Despite any tricks your brain pulls, it can be helpful to remember
that wants can't be discovered in worries. Worries masquerade inside our
heads as being caring, ambitious, and more "on it." Are they really
helping, though?
Worrying is the mind's attempt to exert more
control over situations that feel uncertain or uncontrollable to us.
With enough worry, we imagine we can tease apart the ultimate answers to
life's problems and get what we want. The act of worrying ties up a lot of energy and potential that can be used in other ways.
Ever
had an experience where something you want comes around when you're not
constantly worrying about it?
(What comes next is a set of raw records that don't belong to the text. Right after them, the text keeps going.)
(** [selected.replace(parsed).is_some()]. *)
Definition replace_selected (selected : option ChatIdentityBindingV1) (parsed : ChatIdentityBindingV1)
  : result ChatProtocolError (option ChatIdentityBindingV1) :=
  match selected with
  | Some _ => Err ChatAmbiguousBinding
  | None => Ok (Some parsed)
  end.

Definition select_text (selected : option ChatIdentityBindingV1) (record : list byte)
  : result ChatProtocolError (option ChatIdentityBindingV1) :=
  if negb (starts_with CHAT_PREFIX record) then Ok selected
  else parsed ← parse_chat_binding record; replace_selected selected parsed.

Definition select_chat_binding (records : list (list byte)) : result ChatProtocolError ChatIdentityBindingV1 :=
  selected ← try_fold select_text None records;
  ok_or selected ChatMissingBinding.

Definition select_record (selected : option ChatIdentityBindingV1) (record : ResourceRecord)
  : result ChatProtocolError (option ChatIdentityBindingV1) :=
  match record with
  | Txt strings =>
    length ← try_fold (fun total string => ok_or (checked_add usize_max total (len string)) (ChatTooLarge usize_max MAX_RESOURCE_SIZE)) 0 strings;
    assert_or (length <=? MAX_RESOURCE_SIZE) (ChatTooLarge length MAX_RESOURCE_SIZE) ;;
    let text := mjoin strings in
    if negb (starts_with CHAT_PREFIX text) then Ok selected
    else assert_or (from_utf8_ok text) (ChatInvalid "hnschat TXT record is not canonical ASCII") ;;
         parsed ← parse_chat_binding text; replace_selected selected parsed
  | _ => Ok selected
  end.

Definition select_chat_binding_from_resource (resource : Resource) : result ChatProtocolError ChatIdentityBindingV1 :=
  selected ← try_fold select_record None (records resource);
  ok_or selected ChatMissingBinding.

(** ** owner.rs *)
Inductive ChatIdentityTrust := ResourceAuthenticated | CurrentOwnerVerified | TrustStaleOwner | TrustUnsupportedOwnerScript.
#[global] Instance ChatIdentityTrust_eq_dec : EqDecision ChatIdentityTrust.
Proof. solve_decision. Defined.

Record VerifiedOwnerBindingV1 := mkVerified {
  vb_binding : ChatIdentityBindingV1;
  vb_original_compressed_public_key : list byte;
  vb_trust : ChatIdentityTrust;
}.

Definition xonly_from_compressed_public_key (key : list byte) : result ChatProtocolError (list byte) :=
  assert_or (negb (negb (bool_decide (head key ∈ [Some x02; Some x03])) || negb (sec1_key_ok key)))
    (ChatInvalid "invalid compressed secp256k1 public key") ;;
  Ok (drop 1 key).

Definition try_parity (owner_output : Output) (xonly_public_key : list byte) (matched : option (list byte)) (parity : byte)
  : result ChatProtocolError (option (list byte)) :=
  let candidate := parity :: xonly_public_key in
  if negb (sec1_key_ok candidate) then Ok matched
  else match Address_from_compressed_public_key candidate with
       | Err _ => Err (ChatInvalid "owner public key cannot form an address")
       | Ok candidate_address =>
         if bool_decide (addr_version candidate_address = addr_version (out_address owner_output)) &&
            bool_decide (addr_hash candidate_address = addr_hash (out_address owner_output))
         then match matched with
              | Some _ => Err ChatAmbiguousOwnerKey
              | None => Ok (Some candidate)
              end
         else Ok matched
       end.
(* ===== verification/HrmModel.v ===== *)
(** * hns-hrm: manifest objects

    Models [crates/hns-hrm/src/model.rs]: the objects of a Handshake Resource
    Manifest, their checks, their CBOR maps in both directions, and the signed
    envelope. A [String] is its UTF-8 bytes and an array of bytes its list; the
    curve and the digests are those of the classes [K256], [Crypto] and
    [ScriptDigests]. *)

From Stdlib Require Import Sorting.Sorted.
From S2P Require Import Prelude Encoding Primitives Covenants Transaction Script Interpreter K256 Cbor Text HrmUri.
Local Open Scope Z_scope.

Definition HRM_SIGNATURE_DOMAIN : list byte := bstr "HNS-HRM-v1" ++ [x00].
Definition HRM_VERSION : Z := 1.
Definition ALGORITHM_SECP256K1_ECDSA : Z := 1.
Definition MAX_ENVELOPE_BYTES : Z := 1048576.
Definition MAX_RESOURCES : Z := 1024.
Definition MAX_DELEGATIONS : Z := 4096.
Definition MAX_SIGNATURES : Z := 16.
Definition MAX_SIGNATURE_BYTES : Z := 80.
Definition MAX_PROFILE_IDENTIFIER_BYTES : Z := 128.
Definition MAX_RESOURCE_IDENTIFIER_BYTES : Z := 65536.
Definition MAX_PROOF_URIS : Z := 4.
Definition MAX_URI_BYTES : Z := 2048.
Definition MAX_RIGHTS : Z := 64.
Definition MAX_RIGHT_BYTES : Z := 128.

Definition ExtensionMap : Type := list (Z * Value).

Inductive HrmModelError := HmCbor (e : CborError) | HmInvalid (what : string) | HmCryptography.

(** ** [BTreeMap<u64, V>]: the entries in key order *)
Section btree.
Context {V : Type}.
Fixpoint bt_insert (k : Z) (v : V) (m : list (Z * V)) : list (Z * V) :=
  match m with
  | [] => [(k, v)]
  | (k', v') :: m' => if k <? k' then (k, v) :: m else if k =? k' then (k, v) :: m' else (k', v') :: bt_insert k v m'
  end.
Definition bt_collect (fields : list (Z * V)) : list (Z * V) := foldl (fun m f => bt_insert f.1 f.2 m) [] fields.
Fixpoint bt_remove (k : Z) (m : list (Z * V)) : option (V * list (Z * V)) :=
  match m with
  | [] => None
  | (k', v) :: m => if k' =? k then Some (v, m) else match bt_remove k m with Some (w, m) => Some (w, (k', v) :: m) | None => None end
  end.
Definition bt_contains (k : Z) (m : list (Z * V)) : bool := existsb (fun f => f.1 =? k) m.
End btree.
Lemma commitment_parses (BL : Base64Laws B64) c :
  validate_commitment_limits limits = Ok tt -> commitment_wf c -> validate_materialized_commitment c limits = Ok tt ->
  parse_txt_commitment (commitment_strings c) limits = Ok c.
Proof.
  intros V W M. destruct W as [Q Hh U N Vu X K]. apply bind_Ok in M as (? & M1%assert_or_Ok & M). apply bind_Ok in M as (? & M2%assert_or_Ok & M).
  apply bind_Ok in M as ([] & M3%assert_or_Ok & M). apply Z.leb_le in M1, M2, M3.
  assert (maximum_extension_values limits <= HNS_MAX_TXT_STRINGS) as Mx.
  { pose proof V as V'. do 6 (apply bind_Ok in V' as (? & _ & V')). by apply assert_or_Ok, Z.leb_le in V'. }
  unfold parse_txt_commitment. rewrite V. cbn [mbind result_bind]. rewrite M. cbn [mbind result_bind]. unfold commitment_strings. cbn [app].
  rewrite bool_decide_eqb_refl. cbn [assert_or mbind result_bind commitment_fields].
  assert (forall st, fs_sequence st = None -> commitment_field limits 1 st (bstr "seq=" ++ decimal (hc_sequence c)) =
    Ok (mkFieldState (Some (hc_sequence c)) (fs_hash st) (fs_uris st) (fs_extensions st) (fs_value_count st))) as E1.
  { intros st E. unfold commitment_field. change (bstr "seq=" ++ ?x) with (bstr "seq" ++ [x3d] ++ x). rewrite key_split by done.
    cbn -[parse_sequence decimal]. rewrite E. cbn -[parse_sequence decimal]. by rewrite (proj2 (parse_sequence_Ok _ (hc_sequence c))). }
  rewrite E1 by done. cbn [mbind result_bind].
  assert (forall st, fs_hash st = None -> commitment_field limits (1 + 1) st (bstr "hash=" ++ HASH_PREFIX ++ base64_encode (hc_envelope_hash c)) =
    Ok (mkFieldState (fs_sequence st) (Some (hc_envelope_hash c)) (fs_uris st) (fs_extensions st) (fs_value_count st))) as E2.
  { intros st E. unfold commitment_field. change (bstr "hash=" ++ ?x) with (bstr "hash" ++ [x3d] ++ x). rewrite key_split by done.
    cbn -[parse_hash HASH_PREFIX]. rewrite E. cbn -[parse_hash HASH_PREFIX]. by rewrite hash_text. }
  rewrite E2 by done. cbn [mbind result_bind fs_sequence fs_hash fs_uris fs_extensions fs_value_count].
  assert (bs_extend [] (hc_uris c) = hc_uris c) as EU by by apply bs_collect_sorted. pose proof (bm_of_pairs_eq _ X) as EM.
  assert (bm_ok []) as O by (split; constructor).
  rewrite fields_app, uri_fields by (cbn [fs_uris]; rewrite ?EU; try done; constructor). cbn [mbind result_bind fs_sequence fs_hash fs_uris fs_extensions fs_value_count].
  rewrite pair_strings, extension_fields; cbn [fs_sequence fs_hash fs_uris fs_extensions fs_value_count]; rewrite ?EM; try done.
  - cbn [mbind result_bind ok_or fs_sequence fs_hash fs_uris fs_extensions]. rewrite EU. rewrite (proj2 (Z.eqb_neq _ _)) by (by apply len_nonzero). by destruct c.
  - apply Forall_forall. intros [k v] (s & I & _)%elem_pairs. rewrite Forall_forall in K. by apply (K (k, s)).
Qed.
End text.

(** The selected commitment is itself one record: the strings that stand for it
    when its size is checked parse, under the same limits, to that commitment. *)
Theorem commitment_text {B64 : Base64} (BL : Base64Laws B64) limits records c :
  select_commitment records limits = Ok c -> parse_txt_commitment (commitment_strings c) limits = Ok c.
Proof.
  intros (V & _ & g & (G1 & _)%greatest_spec & E & Hh & (U1 & U2 & U3 & U4) & M)%select_split. cbn [fst snd] in *. apply commitment_parses; [done|done| |done].
  destruct G1 as (c0 & I0 & E0). pose proof (candidates_wf limits records) as W. rewrite Forall_forall in W.
  assert (c0 ∈ filter (fun c => hc_sequence c = g) (omap (candidate limits) records)) as F0 by (by apply list_elem_of_filter).
  pose proof (W c0 I0) as []. split; try done.
  - by rewrite E, <- E0.
  - by rewrite <- (Hh c0 F0).
  - intros En. destruct (hc_uris c0) as [|u us] eqn:Eu; [done|]. apply (not_elem_of_nil u). rewrite <- En. apply U2. exists c0. rewrite Eu. split; [done|]. apply elem_of_cons. by left.
  - apply Forall_forall. intros u (c' & (_ & I)%list_elem_of_filter & Iu)%U2. pose proof (cw_valid _ (W _ I)) as V'. rewrite Forall_forall in V'. by apply V'.
  - apply Forall_forall. intros [k s] I. pose proof (bm_key_has _ k U3) as (v & Hv); [apply list_elem_of_fmap; by exists (k, s)|].
    apply U4 in Hv as (c' & (_ & I')%list_elem_of_filter & (s' & Is & _)). pose proof (cw_keys _ (W _ I')) as K'. rewrite Forall_forall in K'. by apply (K' (k, s')).
Qed.

(** ** A concrete [Base64] for examples: the number a byte string spells, in base 64 *)
Definition b64_alphabet : list byte := bstr "ABCDEFGHIJKLMNOPQRSTUVWXYZabcdefghijklmnopqrstuvwxyz0123456789-_".
Definition b64_char (n : Z) : byte := default x41 (b64_alphabet !! Z.to_nat n).
Fixpoint b64_index (l : list byte) (c : byte) : Z :=
  match l with [] => 0 | b :: l => if bool_decide (b = c) then 0 else 1 + b64_index l c end.
Fixpoint b64_digits (n : nat) (v : Z) : list byte :=
  match n with O => [] | S n => b64_char (v mod 64) :: b64_digits n (v / 64) end.
Fixpoint b64_value (s : list byte) : Z :=
  match s with [] => 0 | c :: s => b64_index b64_alphabet c + 64 * b64_value s end.
Definition plain_base64 : Base64 := {|
  base64_encode := fun bs => b64_digits ((4 * length bs + 2) / 3) (from_le_bytes bs);
  base64_decode := fun s => Some (to_le_bytes (3 * length s / 4) (b64_value s));
|}.

Lemma b64_char_ok n : 0 <= n < 64 -> is_base64url (b64_char n) = true /\ b64_index b64_alphabet (b64_char n) = n.
Proof.
  intros H. assert (Forall (fun n => is_base64url (b64_char n) = true /\ b64_index b64_alphabet (b64_char n) = n) (Z.of_nat <$> seq 0 64)) as F.
  { apply Forall_forall, Forall_forall. repeat constructor. }
  rewrite Forall_forall in F. apply F. apply list_elem_of_fmap. exists (Z.to_nat n). rewrite Z2Nat.id by lia. split; [done|]. apply elem_of_seq. lia.
Qed.

Lemma b64_digits_ok n v : length (b64_digits n v) = n /\ forallb is_base64url (b64_digits n v) = true /\ (0 <= v < 64 ^ Z.of_nat n -> b64_value (b64_digits n v) = v).
Proof.
  revert v. induction n as [|n IH]; intros v; [by split; [|split; [|intros; cbn in *; lia]]|]. cbn [b64_digits length forallb b64_value].
  pose proof (Z.mod_pos_bound v 64 ltac:(lia)) as B. destruct (b64_char_ok (v mod 64) B) as (C1 & C2). destruct (IH (v / 64)) as (L & F & V).
  rewrite L, F, C1, C2. split; [done|]. split; [done|]. intros R. rewrite Nat2Z.inj_succ, Z.pow_succ_r in R by lia. rewrite V.
  - pose proof (Z.div_mod v 64). lia.
  - split; [apply Z.div_pos; lia|]. apply Z.div_lt_upper_bound; lia.
Qed.

Lemma plain_base64_laws : Base64Laws plain_base64.
Proof.
  split; intros bs; cbn [base64_decode base64_encode plain_base64].
  - set (m := ((4 * length bs + 2) / 3)%nat). destruct (b64_digits_ok m (from_le_bytes bs)) as (L & _ & V). rewrite L.
    pose proof (Nat.div_mod (4 * length bs + 2) 3 ltac:(lia)). pose proof (Nat.mod_upper_bound (4 * length bs + 2) 3 ltac:(lia)). fold m in H.
    assert (3 * m / 4 = length bs)%nat as -> by (symmetry; apply (Nat.div_unique _ _ _ (3 * m - 4 * length bs)); lia). rewrite V.
    + by rewrite to_from_le_bytes.
    + pose proof (from_le_bytes_range bs) as R. unfold len in R. split; [lia|]. eapply Z.lt_le_trans; [apply R|].
      change 256 with (2 ^ 8). change 64 with (2 ^ 6). rewrite <- !Z.pow_mul_r by lia. apply Z.pow_le_mono_r; lia.
  - intros L. unfold len in L |- *. destruct (b64_digits_ok ((4 * length bs + 2) / 3) (from_le_bytes bs)) as (-> & _). by replace (length bs) with 32%nat by lia.
  - apply b64_digits_ok.
Qed.

Definition sample_record (n : Z) (extra : list (list byte)) : list (list byte) :=
  @commitment_strings plain_base64 (mkCommitment n (replicate 32 x05) [bstr "https://a.test/m"] []) ++ extra.
Definition sample_records : list (list (list byte)) :=
  [sample_record 3 []; [bstr "spf1"]; sample_record 4 [bstr "x-b=1"; bstr "uri=ipfs:x"; bstr "x-b=0"]; sample_record 4 [bstr "x-a=2"]; [bstr "hrm1"; bstr "seq=9"]].
Definition sample_commitment : HrmCommitment :=
  mkCommitment 4 (replicate 32 x05) [bstr "https://a.test/m"; bstr "ipfs:x"] [(bstr "x-a", [bstr "2"]); (bstr "x-b", [bstr "0"; bstr "1"])].

Lemma commitment_order_witness : @select_commitment plain_base64 (rev sample_records) CommitmentLimits_default = Ok sample_commitment.
Proof.
  rewrite <- (@commitment_order plain_base64 CommitmentLimits_default sample_records (rev sample_records) (Permutation_rev sample_records)).
  vm_compute. reflexivity.
Defined.

Lemma commitment_text_witness : @parse_txt_commitment plain_base64 (@commitment_strings plain_base64 sample_commitment) CommitmentLimits_default = Ok sample_commitment.
Proof. apply (@commitment_text plain_base64 plain_base64_laws CommitmentLimits_default sample_records). vm_compute. reflexivity. Defined.
Definition resolved_for (p : Payload) (private_key : list byte) : ResolvedManifest :=
  let bytes := match @HrmEnvelope_sign toy_crypto toy_k256 toy_codec p 0xae3895cf private_key with
               | Ok e => match @HrmEnvelope_encode toy_k256 toy_codec e with Ok bs => bs | Err _ => [] end
               | Err _ => []
               end in
  mkResolved (mkNameState 0xae3895cf (hp_subject p) true false false true 10 (zeros 32) (zeros 32) None
    [@commitment_strings plain_base64 (mkCommitment (hp_sequence p) (@sha256 toy_digests bytes) [bstr "https://a.test/m"] [])]) bytes.

Definition toy_adapters : HrmAdapters := {|
  World := Z;
  elapsed_millis := fun t => (t, t + 1);
  resolve_current := fun s _ t => let m := resolved_for parent_payload [x07] in (Ok (mkFetchOutcome m (mkFetchUsage 1 (len (rm_envelope m)))), t);
  fetch_proof := fun _ _ _ _ t => (Err [], t);
  validate_resource := fun _ t => (Ok (mkResourcePolicy true false true true 5000), t);
  validate_external_proof := fun _ _ t => (Err [], t);
  validate_delegation := fun _ t => (Ok tt, t);
|}.

Definition sample_authorization_result : result ValidationError ValidatedAuthorization :=
  @validate_authorization toy_crypto toy_digests toy_k256 toy_codec plain_base64 toy_adapters 0xae3895cf 3000 (bstr "publish") ValidationLimits_default ∅
    (resolved_for child_payload [x09]) (sample_subject x02) (sample_subject x22) (0 : @World toy_adapters).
Life doesn't usually seem that concerned
with our worries, and it may actually wait until the worrying subsides
before opening new doors and opportunities. Worrying is easy and common
to fall prey to. What's challenging is to step back from it and see what
else the world is made of. Energy, adventures, uncertainties...not
always bad uncertainties.
By worrying, we can focus so much on the
unnerving side of uncertainty that we lose sight of the other shades of
it. Would you want to keep watching movies that you always knew the
endings to? With worries, we seek to know the ending right now before
going through the meat of the experience itself. Trouble is, worrying
doesn't exactly produce real endings or results, so it can leave us
spinning our wheels instead.
Next time a worry is waking up with
you, piggy backing all day, and snuggling up beside you at night, look
at it in the face and ask, "What? What do you want from me?" Reducing its importance will help you remember what you want instead.